→ **Exercise objective**
Transcribe each line below word for word.

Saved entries
# # # # # # #

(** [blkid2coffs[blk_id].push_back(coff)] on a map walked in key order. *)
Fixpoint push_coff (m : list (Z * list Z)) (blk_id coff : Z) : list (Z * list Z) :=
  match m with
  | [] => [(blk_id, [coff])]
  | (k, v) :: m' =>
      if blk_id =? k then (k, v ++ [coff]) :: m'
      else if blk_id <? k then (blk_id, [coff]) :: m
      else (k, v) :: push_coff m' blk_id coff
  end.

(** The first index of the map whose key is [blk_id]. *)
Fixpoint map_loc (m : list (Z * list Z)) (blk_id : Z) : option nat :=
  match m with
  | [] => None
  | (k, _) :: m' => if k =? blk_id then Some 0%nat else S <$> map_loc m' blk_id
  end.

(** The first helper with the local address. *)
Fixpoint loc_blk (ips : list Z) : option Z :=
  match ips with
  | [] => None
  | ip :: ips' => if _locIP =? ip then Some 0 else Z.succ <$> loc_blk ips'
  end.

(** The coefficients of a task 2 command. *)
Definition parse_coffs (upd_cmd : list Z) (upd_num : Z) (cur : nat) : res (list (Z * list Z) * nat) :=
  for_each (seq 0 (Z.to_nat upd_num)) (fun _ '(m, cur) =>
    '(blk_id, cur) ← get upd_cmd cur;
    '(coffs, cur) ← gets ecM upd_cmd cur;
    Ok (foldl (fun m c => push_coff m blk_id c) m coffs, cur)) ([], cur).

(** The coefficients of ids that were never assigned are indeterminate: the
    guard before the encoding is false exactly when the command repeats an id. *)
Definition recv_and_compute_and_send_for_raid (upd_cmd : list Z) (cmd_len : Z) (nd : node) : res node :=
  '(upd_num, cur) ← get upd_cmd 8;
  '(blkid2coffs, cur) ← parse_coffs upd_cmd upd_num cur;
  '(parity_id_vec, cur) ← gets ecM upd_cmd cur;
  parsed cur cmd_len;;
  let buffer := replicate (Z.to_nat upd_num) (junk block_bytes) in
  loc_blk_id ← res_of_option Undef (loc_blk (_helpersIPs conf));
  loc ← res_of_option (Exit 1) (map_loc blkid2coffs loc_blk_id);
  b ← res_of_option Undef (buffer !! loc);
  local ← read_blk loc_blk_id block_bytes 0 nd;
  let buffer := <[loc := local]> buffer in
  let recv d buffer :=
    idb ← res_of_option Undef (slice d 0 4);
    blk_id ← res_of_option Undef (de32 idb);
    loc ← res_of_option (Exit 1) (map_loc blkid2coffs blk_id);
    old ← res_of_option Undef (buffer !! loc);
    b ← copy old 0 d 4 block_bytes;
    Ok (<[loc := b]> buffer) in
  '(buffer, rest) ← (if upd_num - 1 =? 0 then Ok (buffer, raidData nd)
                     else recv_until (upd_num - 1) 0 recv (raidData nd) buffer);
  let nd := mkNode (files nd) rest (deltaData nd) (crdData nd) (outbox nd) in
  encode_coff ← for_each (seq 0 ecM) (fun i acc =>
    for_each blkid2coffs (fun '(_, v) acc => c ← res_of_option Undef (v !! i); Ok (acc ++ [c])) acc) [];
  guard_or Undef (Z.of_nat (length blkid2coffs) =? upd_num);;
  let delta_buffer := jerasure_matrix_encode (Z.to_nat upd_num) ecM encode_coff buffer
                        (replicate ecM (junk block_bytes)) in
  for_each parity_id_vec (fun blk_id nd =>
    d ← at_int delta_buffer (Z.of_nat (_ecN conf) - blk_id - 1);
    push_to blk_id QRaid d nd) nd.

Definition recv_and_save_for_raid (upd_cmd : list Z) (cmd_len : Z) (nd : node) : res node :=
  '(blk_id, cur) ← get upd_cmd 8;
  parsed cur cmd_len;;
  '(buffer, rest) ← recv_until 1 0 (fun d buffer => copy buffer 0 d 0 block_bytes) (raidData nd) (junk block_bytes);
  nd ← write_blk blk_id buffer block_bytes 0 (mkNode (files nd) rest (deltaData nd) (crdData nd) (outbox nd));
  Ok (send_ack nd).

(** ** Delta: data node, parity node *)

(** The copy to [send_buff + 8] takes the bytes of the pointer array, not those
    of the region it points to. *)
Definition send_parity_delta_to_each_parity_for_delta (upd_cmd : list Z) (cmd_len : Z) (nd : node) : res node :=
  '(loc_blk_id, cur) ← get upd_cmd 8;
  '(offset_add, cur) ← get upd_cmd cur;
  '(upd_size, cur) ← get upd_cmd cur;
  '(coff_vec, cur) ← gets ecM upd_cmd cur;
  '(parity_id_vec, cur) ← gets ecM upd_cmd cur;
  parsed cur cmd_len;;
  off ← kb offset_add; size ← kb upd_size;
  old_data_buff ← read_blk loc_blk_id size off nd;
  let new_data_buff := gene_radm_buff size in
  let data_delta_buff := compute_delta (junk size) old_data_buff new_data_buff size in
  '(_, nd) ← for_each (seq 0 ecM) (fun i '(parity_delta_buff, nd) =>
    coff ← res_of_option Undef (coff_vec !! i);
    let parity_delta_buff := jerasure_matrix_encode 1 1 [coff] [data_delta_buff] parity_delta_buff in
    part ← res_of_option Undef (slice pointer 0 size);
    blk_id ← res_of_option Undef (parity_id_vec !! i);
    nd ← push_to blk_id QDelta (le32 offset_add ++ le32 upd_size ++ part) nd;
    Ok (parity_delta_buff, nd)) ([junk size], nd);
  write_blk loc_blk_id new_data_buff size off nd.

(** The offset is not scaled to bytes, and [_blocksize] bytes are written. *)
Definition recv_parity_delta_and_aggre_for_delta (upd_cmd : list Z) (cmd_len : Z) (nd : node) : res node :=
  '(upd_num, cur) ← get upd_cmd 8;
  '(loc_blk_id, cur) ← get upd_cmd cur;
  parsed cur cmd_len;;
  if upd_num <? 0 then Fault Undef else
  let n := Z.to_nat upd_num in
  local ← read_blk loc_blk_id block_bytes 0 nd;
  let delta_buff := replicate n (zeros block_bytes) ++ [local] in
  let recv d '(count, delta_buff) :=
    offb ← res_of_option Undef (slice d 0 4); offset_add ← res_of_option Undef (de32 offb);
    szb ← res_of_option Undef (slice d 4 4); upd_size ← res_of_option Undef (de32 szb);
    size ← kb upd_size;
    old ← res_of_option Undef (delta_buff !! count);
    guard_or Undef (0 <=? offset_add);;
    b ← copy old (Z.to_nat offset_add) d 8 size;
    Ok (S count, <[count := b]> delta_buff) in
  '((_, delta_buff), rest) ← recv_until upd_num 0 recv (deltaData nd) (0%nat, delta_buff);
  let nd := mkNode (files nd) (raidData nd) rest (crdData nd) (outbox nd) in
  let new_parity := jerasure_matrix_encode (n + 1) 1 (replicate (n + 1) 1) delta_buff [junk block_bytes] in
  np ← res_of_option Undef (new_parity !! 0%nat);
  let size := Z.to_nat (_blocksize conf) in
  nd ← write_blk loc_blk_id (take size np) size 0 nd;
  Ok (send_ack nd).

# # # # # # #

→ **Result**
(** [blkid2coffs[blk_id].push_back(coff)] on a map walked in key order. *)
Fixpoint push_coff (m : list (Z * list Z)) (blk_id coff : Z) : list (Z * list Z) :=
  match m with
  | [] => [(blk_id, [coff])]
  | (k, v) :: m' =>
      if blk_id =? k then (k, v ++ [coff]) :: m'
      else if blk_id <? k then (blk_id, [coff]) :: m
      else (k, v) :: push_coff m' blk_id coff
  end.

(** The first index of the map whose key is [blk_id]. *)
Fixpoint map_loc (m : list (Z * list Z)) (blk_id : Z) : option nat :=
  match m with
  | [] => None
  | (k, _) :: m' => if k =? blk_id then Some 0%nat else S <$> map_loc m' blk_id
  end.

(** The first helper with the local address. *)
Fixpoint loc_blk (ips : list Z) : option Z :=
  match ips with
  | [] => None
  | ip :: ips' => if _locIP =? ip then Some 0 else Z.succ <$> loc_blk ips'
  end.

(** The coefficients of a task 2 command. *)
Definition parse_coffs (upd_cmd : list Z) (upd_num : Z) (cur : nat) : res (list (Z * list Z) * nat) :=
  for_each (seq 0 (Z.to_nat upd_num)) (fun _ '(m, cur) =>
    '(blk_id, cur) ← get upd_cmd cur;
    '(coffs, cur) ← gets ecM upd_cmd cur;
    Ok (foldl (fun m c => push_coff m blk_id c) m coffs, cur)) ([], cur).

(** The coefficients of ids that were never assigned are indeterminate: the
    guard before the encoding is false exactly when the command repeats an id. *)
Definition recv_and_compute_and_send_for_raid (upd_cmd : list Z) (cmd_len : Z) (nd : node) : res node :=
  '(upd_num, cur) ← get upd_cmd 8;
  '(blkid2coffs, cur) ← parse_coffs upd_cmd upd_num cur;
  '(parity_id_vec, cur) ← gets ecM upd_cmd cur;
  parsed cur cmd_len;;
  let buffer := replicate (Z.to_nat upd_num) (junk block_bytes) in
  loc_blk_id ← res_of_option Undef (loc_blk (_helpersIPs conf));
  loc ← res_of_option (Exit 1) (map_loc blkid2coffs loc_blk_id);
  b ← res_of_option Undef (buffer !! loc);
  local ← read_blk loc_blk_id block_bytes 0 nd;
  let buffer := <[loc := local]> buffer in
  let recv d buffer :=
    idb ← res_of_option Undef (slice d 0 4);
    blk_id ← res_of_option Undef (de32 idb);
    loc ← res_of_option (Exit 1) (map_loc blkid2coffs blk_id);
    old ← res_of_option Undef (buffer !! loc);
    b ← copy old 0 d 4 block_bytes;
    Ok (<[loc := b]> buffer) in
  '(buffer, rest) ← (if upd_num - 1 =? 0 then Ok (buffer, raidData nd)
                     else recv_until (upd_num - 1) 0 recv (raidData nd) buffer);
  let nd := mkNode (files nd) rest (deltaData nd) (crdData nd) (outbox nd) in
  encode_coff ← for_each (seq 0 ecM) (fun i acc =>
    for_each blkid2coffs (fun '(_, v) acc => c ← res_of_option Undef (v !! i); Ok (acc ++ [c])) acc) [];
  guard_or Undef (Z.of_nat (length blkid2coffs) =? upd_num);;
  let delta_buffer := jerasure_matrix_encode (Z.to_nat upd_num) ecM encode_coff buffer
                        (replicate ecM (junk block_bytes)) in
  for_each parity_id_vec (fun blk_id nd =>
    d ← at_int delta_buffer (Z.of_nat (_ecN conf) - blk_id - 1);
    push_to blk_id QRaid d nd) nd.

Definition recv_and_save_for_raid (upd_cmd : list Z) (cmd_len : Z) (nd : node) : res node :=
  '(blk_id, cur) ← get upd_cmd 8;
  parsed cur cmd_len;;
  '(buffer, rest) ← recv_until 1 0 (fun d buffer => copy buffer 0 d 0 block_bytes) (raidData nd) (junk block_bytes);
  nd ← write_blk blk_id buffer block_bytes 0 (mkNode (files nd) rest (deltaData nd) (crdData nd) (outbox nd));
  Ok (send_ack nd).

(** ** Delta: data node, parity node *)

(** The copy to [send_buff + 8] takes the bytes of the pointer array, not those
    of the region it points to. *)
Definition send_parity_delta_to_each_parity_for_delta (upd_cmd : list Z) (cmd_len : Z) (nd : node) : res node :=
  '(loc_blk_id, cur) ← get upd_cmd 8;
  '(offset_add, cur) ← get upd_cmd cur;
  '(upd_size, cur) ← get upd_cmd cur;
  '(coff_vec, cur) ← gets ecM upd_cmd cur;
  '(parity_id_vec, cur) ← gets ecM upd_cmd cur;
  parsed cur cmd_len;;
  off ← kb offset_add; size ← kb upd_size;
  old_data_buff ← read_blk loc_blk_id size off nd;
  let new_data_buff := gene_radm_buff size in
  let data_delta_buff := compute_delta (junk size) old_data_buff new_data_buff size in
  '(_, nd) ← for_each (seq 0 ecM) (fun i '(parity_delta_buff, nd) =>
    coff ← res_of_option Undef (coff_vec !! i);
    let parity_delta_buff := jerasure_matrix_encode 1 1 [coff] [data_delta_buff] parity_delta_buff in
    part ← res_of_option Undef (slice pointer 0 size);
    blk_id ← res_of_option Undef (parity_id_vec !! i);
    nd ← push_to blk_id QDelta (le32 offset_add ++ le32 upd_size ++ part) nd;
    Ok (parity_delta_buff, nd)) ([junk size], nd);
  write_blk loc_blk_id new_data_buff size off nd.

(** The offset is not scaled to bytes, and [_blocksize] bytes are written. *)
Definition recv_parity_delta_and_aggre_for_delta (upd_cmd : list Z) (cmd_len : Z) (nd : node) : res node :=
  '(upd_num, cur) ← get upd_cmd 8;
  '(loc_blk_id, cur) ← get upd_cmd cur;
  parsed cur cmd_len;;
  if upd_num <? 0 then Fault Undef else
  let n := Z.to_nat upd_num in
  local ← read_blk loc_blk_id block_bytes 0 nd;
  let delta_buff := replicate n (zeros block_bytes) ++ [local] in
  let recv d '(count, delta_buff) :=
    offb ← res_of_option Undef (slice d 0 4); offset_add ← res_of_option Undef (de32 offb);
    szb ← res_of_option Undef (slice d 4 4); upd_size ← res_of_option Undef (de32 szb);
    size ← kb upd_size;
    old ← res_of_option Undef (delta_buff !! count);
    guard_or Undef (0 <=? offset_add);;
    b ← copy old (Z.to_nat offset_add) d 8 size;
    Ok (S count, <[count := b]> delta_buff) in
  '((_, delta_buff), rest) ← recv_until upd_num 0 recv (deltaData nd) (0%nat, delta_buff);
  let nd := mkNode (files nd) (raidData nd) rest (crdData nd) (outbox nd) in
  let new_parity := jerasure_matrix_encode (n + 1) 1 (replicate (n + 1) 1) delta_buff [junk block_bytes] in
  np ← res_of_option Undef (new_parity !! 0%nat);
  let size := Z.to_nat (_blocksize conf) in
  nd ← write_blk loc_blk_id (take size np) size 0 nd;
  Ok (send_ack nd).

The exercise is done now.